REQUIREMENT: Copy each line below that contains "disabled".

[DATASET EXCERPTS — start]

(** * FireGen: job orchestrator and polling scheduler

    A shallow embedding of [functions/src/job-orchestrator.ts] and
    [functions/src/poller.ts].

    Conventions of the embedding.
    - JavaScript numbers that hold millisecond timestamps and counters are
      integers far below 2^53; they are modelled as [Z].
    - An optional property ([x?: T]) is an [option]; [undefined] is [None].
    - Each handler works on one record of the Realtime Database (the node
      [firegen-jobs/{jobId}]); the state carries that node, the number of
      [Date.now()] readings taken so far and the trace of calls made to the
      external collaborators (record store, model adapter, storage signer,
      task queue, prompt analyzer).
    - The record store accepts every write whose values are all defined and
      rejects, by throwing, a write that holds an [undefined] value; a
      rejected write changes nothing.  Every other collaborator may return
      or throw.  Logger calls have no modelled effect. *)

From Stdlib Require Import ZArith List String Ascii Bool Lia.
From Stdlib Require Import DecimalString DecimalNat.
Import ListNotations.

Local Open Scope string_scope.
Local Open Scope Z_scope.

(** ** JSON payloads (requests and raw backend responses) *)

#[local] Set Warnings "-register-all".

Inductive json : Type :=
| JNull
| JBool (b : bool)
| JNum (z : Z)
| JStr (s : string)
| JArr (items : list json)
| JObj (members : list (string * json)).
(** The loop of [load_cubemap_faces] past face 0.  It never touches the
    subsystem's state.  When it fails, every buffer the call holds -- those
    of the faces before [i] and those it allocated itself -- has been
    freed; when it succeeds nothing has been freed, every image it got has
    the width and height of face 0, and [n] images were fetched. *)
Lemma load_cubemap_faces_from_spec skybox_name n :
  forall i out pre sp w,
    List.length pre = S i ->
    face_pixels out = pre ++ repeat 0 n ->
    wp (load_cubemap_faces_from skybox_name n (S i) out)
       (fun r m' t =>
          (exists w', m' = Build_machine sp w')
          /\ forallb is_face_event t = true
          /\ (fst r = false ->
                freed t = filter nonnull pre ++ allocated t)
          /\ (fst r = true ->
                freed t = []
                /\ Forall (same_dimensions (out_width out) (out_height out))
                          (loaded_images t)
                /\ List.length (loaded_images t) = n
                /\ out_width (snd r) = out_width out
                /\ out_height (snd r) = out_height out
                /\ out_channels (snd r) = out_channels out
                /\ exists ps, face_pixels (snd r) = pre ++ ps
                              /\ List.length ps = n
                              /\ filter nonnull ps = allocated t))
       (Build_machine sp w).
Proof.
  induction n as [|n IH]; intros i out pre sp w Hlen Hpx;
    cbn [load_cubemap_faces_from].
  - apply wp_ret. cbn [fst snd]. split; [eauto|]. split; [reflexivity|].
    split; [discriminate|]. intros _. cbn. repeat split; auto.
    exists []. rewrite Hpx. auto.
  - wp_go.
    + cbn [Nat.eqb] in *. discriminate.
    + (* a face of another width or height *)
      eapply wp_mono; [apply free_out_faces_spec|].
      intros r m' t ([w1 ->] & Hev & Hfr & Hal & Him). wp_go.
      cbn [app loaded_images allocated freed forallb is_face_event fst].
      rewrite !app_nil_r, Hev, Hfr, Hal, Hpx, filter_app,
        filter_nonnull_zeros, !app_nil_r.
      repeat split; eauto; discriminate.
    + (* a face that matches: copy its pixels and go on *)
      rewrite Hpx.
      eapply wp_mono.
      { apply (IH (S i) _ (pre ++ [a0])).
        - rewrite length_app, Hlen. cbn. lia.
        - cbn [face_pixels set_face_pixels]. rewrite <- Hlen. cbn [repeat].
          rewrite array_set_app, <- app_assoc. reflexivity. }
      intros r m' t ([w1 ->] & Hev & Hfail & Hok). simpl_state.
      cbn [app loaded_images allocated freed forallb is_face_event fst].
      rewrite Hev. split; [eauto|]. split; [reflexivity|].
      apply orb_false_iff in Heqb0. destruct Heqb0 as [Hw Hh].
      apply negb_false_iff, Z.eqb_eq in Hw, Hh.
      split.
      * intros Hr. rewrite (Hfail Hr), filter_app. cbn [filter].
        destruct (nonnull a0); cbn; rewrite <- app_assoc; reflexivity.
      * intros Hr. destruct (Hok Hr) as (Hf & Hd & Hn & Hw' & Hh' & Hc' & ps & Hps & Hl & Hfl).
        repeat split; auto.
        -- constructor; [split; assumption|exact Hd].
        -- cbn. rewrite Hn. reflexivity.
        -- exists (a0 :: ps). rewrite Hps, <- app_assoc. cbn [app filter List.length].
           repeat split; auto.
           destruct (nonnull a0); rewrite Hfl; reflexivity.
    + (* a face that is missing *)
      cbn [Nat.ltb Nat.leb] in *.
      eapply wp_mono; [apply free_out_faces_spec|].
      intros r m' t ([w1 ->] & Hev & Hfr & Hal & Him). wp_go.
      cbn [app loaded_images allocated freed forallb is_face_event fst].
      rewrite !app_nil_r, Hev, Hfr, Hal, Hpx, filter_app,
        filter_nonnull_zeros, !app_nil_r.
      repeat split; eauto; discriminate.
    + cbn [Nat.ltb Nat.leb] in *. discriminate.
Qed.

[DATASET EXCERPTS — finish]
[DATASET EXCERPTS — start]

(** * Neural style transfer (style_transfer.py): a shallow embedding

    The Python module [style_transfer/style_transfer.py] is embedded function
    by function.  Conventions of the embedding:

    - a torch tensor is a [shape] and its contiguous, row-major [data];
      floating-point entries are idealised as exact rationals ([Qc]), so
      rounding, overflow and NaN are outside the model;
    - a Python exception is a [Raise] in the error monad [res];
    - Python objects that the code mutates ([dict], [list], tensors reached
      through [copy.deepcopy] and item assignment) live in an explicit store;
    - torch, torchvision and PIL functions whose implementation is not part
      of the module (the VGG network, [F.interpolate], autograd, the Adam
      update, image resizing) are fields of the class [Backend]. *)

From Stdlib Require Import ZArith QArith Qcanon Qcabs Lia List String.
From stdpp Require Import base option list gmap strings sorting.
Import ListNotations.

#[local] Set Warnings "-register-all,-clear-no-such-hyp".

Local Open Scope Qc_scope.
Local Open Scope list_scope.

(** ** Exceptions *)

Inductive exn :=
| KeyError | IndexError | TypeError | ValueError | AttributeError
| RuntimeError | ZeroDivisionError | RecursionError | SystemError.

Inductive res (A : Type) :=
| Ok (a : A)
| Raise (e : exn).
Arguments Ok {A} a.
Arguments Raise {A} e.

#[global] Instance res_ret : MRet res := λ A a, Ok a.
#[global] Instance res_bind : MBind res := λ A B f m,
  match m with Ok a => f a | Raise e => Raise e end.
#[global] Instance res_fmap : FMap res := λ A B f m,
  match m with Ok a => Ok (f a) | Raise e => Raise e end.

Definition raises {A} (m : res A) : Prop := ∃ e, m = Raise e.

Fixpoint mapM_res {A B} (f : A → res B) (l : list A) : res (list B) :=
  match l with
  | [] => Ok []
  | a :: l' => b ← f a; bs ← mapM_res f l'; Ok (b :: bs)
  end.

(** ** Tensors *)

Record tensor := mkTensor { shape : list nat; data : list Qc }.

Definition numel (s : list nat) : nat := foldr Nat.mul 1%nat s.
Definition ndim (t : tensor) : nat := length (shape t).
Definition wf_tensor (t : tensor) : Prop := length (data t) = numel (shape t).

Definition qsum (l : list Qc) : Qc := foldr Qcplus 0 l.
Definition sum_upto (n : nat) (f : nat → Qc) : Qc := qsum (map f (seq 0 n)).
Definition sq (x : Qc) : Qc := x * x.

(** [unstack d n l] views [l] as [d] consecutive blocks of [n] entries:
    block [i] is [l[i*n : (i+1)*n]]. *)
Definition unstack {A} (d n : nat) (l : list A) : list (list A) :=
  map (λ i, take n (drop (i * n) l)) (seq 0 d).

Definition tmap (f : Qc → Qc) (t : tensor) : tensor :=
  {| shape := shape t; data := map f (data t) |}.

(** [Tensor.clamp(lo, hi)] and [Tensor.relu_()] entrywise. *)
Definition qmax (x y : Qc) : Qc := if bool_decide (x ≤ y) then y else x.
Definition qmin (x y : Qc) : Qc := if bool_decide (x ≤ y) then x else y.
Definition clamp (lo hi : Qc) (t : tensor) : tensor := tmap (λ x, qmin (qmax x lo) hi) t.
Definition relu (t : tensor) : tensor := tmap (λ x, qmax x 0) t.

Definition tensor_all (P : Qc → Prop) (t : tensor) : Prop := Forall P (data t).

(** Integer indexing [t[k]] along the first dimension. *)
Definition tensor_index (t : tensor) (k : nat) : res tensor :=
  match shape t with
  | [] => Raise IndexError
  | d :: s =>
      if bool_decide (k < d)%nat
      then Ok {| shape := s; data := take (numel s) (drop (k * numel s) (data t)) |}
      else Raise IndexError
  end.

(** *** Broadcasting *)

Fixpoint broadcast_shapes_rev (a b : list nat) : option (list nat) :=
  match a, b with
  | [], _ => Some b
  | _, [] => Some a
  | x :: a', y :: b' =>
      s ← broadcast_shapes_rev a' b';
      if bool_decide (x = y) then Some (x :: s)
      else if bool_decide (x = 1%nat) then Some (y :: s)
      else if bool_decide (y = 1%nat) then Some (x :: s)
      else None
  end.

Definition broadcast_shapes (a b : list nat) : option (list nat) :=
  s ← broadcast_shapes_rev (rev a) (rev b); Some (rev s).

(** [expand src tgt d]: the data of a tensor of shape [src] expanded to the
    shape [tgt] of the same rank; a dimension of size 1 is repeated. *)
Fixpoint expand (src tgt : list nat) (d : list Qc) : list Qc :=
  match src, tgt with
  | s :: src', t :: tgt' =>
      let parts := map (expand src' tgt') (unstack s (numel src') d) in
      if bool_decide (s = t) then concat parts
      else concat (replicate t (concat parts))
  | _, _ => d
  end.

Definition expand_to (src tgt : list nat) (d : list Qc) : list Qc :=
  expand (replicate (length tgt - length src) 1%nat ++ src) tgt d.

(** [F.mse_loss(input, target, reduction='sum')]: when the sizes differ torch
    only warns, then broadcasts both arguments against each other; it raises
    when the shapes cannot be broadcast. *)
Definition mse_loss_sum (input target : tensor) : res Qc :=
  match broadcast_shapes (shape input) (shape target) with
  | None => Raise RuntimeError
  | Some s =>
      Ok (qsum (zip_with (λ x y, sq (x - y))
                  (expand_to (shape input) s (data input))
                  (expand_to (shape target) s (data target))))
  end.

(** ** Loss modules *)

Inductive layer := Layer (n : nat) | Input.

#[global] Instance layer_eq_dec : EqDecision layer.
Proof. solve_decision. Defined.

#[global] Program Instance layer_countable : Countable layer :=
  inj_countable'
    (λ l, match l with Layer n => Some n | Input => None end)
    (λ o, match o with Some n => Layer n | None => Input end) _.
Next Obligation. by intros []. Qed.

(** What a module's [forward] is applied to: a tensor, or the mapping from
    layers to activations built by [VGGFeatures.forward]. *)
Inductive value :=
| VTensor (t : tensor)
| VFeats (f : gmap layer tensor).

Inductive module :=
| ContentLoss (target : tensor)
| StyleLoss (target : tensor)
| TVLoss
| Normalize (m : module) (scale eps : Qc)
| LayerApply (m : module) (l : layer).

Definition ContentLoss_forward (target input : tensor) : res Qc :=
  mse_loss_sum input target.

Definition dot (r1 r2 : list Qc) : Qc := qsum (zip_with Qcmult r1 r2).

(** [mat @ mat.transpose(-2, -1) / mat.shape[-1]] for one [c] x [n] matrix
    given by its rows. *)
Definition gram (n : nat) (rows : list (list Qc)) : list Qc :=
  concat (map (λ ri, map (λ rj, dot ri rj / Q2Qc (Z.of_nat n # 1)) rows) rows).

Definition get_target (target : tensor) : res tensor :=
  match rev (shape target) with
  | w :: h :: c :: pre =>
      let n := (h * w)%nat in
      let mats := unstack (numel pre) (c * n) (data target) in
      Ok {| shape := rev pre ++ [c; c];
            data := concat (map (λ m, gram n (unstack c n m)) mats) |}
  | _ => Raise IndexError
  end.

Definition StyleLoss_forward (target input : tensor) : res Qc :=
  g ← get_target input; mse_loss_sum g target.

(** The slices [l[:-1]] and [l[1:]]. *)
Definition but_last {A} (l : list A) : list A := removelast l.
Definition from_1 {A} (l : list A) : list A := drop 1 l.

[DATASET EXCERPTS — finish]
[DATASET EXCERPTS — start]

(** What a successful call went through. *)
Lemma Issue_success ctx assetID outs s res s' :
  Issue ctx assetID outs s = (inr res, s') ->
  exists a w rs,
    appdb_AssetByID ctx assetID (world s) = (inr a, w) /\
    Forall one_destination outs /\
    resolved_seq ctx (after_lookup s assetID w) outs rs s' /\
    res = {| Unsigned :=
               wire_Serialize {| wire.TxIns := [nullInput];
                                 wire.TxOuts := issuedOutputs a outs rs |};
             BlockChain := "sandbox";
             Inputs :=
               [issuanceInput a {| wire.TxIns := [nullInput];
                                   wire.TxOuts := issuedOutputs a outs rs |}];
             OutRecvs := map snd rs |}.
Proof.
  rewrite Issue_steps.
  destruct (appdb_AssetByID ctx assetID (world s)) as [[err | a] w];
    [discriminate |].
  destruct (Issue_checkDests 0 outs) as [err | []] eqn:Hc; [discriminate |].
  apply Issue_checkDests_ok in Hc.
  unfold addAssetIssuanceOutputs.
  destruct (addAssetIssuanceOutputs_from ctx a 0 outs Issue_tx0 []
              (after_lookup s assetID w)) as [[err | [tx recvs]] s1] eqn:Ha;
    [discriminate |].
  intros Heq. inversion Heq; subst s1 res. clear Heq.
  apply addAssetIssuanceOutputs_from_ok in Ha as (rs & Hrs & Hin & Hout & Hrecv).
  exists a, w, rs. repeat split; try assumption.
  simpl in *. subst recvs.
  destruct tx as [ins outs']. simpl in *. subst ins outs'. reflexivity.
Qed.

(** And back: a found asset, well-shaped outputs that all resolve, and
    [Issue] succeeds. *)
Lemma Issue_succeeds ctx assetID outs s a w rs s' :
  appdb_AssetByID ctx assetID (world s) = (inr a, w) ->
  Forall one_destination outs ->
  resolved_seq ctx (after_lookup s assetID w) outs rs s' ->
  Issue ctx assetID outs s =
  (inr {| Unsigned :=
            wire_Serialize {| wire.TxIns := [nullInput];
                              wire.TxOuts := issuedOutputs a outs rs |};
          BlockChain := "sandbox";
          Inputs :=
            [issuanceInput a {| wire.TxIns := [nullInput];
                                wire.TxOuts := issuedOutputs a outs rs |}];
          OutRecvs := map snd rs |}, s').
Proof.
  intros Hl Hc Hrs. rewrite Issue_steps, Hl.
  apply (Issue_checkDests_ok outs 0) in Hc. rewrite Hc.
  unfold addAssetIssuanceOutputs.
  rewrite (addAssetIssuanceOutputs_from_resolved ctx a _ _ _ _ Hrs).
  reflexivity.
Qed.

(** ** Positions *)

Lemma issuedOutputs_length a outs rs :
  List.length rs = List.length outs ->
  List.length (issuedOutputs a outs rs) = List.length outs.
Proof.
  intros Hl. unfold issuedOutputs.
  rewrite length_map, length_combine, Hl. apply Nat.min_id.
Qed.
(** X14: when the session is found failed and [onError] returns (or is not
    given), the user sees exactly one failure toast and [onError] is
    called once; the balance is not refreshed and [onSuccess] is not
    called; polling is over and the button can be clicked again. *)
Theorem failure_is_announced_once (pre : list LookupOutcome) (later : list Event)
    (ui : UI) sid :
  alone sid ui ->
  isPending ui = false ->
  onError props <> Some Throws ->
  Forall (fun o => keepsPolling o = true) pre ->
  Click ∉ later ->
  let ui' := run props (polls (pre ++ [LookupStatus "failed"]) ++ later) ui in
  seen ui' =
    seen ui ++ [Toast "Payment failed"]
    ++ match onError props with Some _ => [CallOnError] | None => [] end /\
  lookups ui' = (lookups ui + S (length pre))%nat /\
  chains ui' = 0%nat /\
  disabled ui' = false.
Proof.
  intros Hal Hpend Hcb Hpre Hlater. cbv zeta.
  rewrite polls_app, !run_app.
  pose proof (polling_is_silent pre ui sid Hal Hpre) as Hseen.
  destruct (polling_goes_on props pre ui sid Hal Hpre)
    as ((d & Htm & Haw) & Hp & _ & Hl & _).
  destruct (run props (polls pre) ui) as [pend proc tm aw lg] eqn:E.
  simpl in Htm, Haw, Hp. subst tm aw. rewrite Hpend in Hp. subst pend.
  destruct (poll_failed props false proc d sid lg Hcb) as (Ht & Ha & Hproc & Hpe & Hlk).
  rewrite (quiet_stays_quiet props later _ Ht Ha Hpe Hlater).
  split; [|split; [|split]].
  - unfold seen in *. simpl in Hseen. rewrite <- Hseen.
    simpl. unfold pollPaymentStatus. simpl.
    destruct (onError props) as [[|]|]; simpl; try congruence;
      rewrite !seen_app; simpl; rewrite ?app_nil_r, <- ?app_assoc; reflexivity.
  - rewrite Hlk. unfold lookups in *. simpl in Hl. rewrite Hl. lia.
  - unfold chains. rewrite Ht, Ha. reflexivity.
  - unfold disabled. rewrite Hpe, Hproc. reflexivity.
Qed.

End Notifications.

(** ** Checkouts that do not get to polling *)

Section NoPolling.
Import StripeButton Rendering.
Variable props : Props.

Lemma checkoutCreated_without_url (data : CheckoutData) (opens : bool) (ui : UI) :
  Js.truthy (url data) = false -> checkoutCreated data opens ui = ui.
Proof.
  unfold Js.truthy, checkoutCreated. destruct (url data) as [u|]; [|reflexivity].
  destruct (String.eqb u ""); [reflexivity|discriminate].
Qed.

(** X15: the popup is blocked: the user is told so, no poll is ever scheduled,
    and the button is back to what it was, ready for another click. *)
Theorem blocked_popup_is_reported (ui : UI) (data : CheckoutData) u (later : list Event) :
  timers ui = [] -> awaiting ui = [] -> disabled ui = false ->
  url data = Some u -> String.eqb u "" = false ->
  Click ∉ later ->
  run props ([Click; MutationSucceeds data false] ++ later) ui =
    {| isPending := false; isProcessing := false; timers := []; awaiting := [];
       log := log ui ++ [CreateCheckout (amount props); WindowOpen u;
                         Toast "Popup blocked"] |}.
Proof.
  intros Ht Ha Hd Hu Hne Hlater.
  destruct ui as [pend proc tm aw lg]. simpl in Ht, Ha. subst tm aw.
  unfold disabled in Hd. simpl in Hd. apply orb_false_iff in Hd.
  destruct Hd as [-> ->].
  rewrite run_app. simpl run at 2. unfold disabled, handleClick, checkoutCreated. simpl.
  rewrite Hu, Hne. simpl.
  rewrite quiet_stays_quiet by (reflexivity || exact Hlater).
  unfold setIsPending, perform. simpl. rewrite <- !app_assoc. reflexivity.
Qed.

[DATASET EXCERPTS — finish]

OUTPUT OF THE EXERCISE:
  disabled ui' = false.
  - unfold disabled. rewrite Hpe, Hproc. reflexivity.
  timers ui = [] -> awaiting ui = [] -> disabled ui = false ->
  unfold disabled in Hd. simpl in Hd. apply orb_false_iff in Hd.
  rewrite run_app. simpl run at 2. unfold disabled, handleClick, checkoutCreated. simpl.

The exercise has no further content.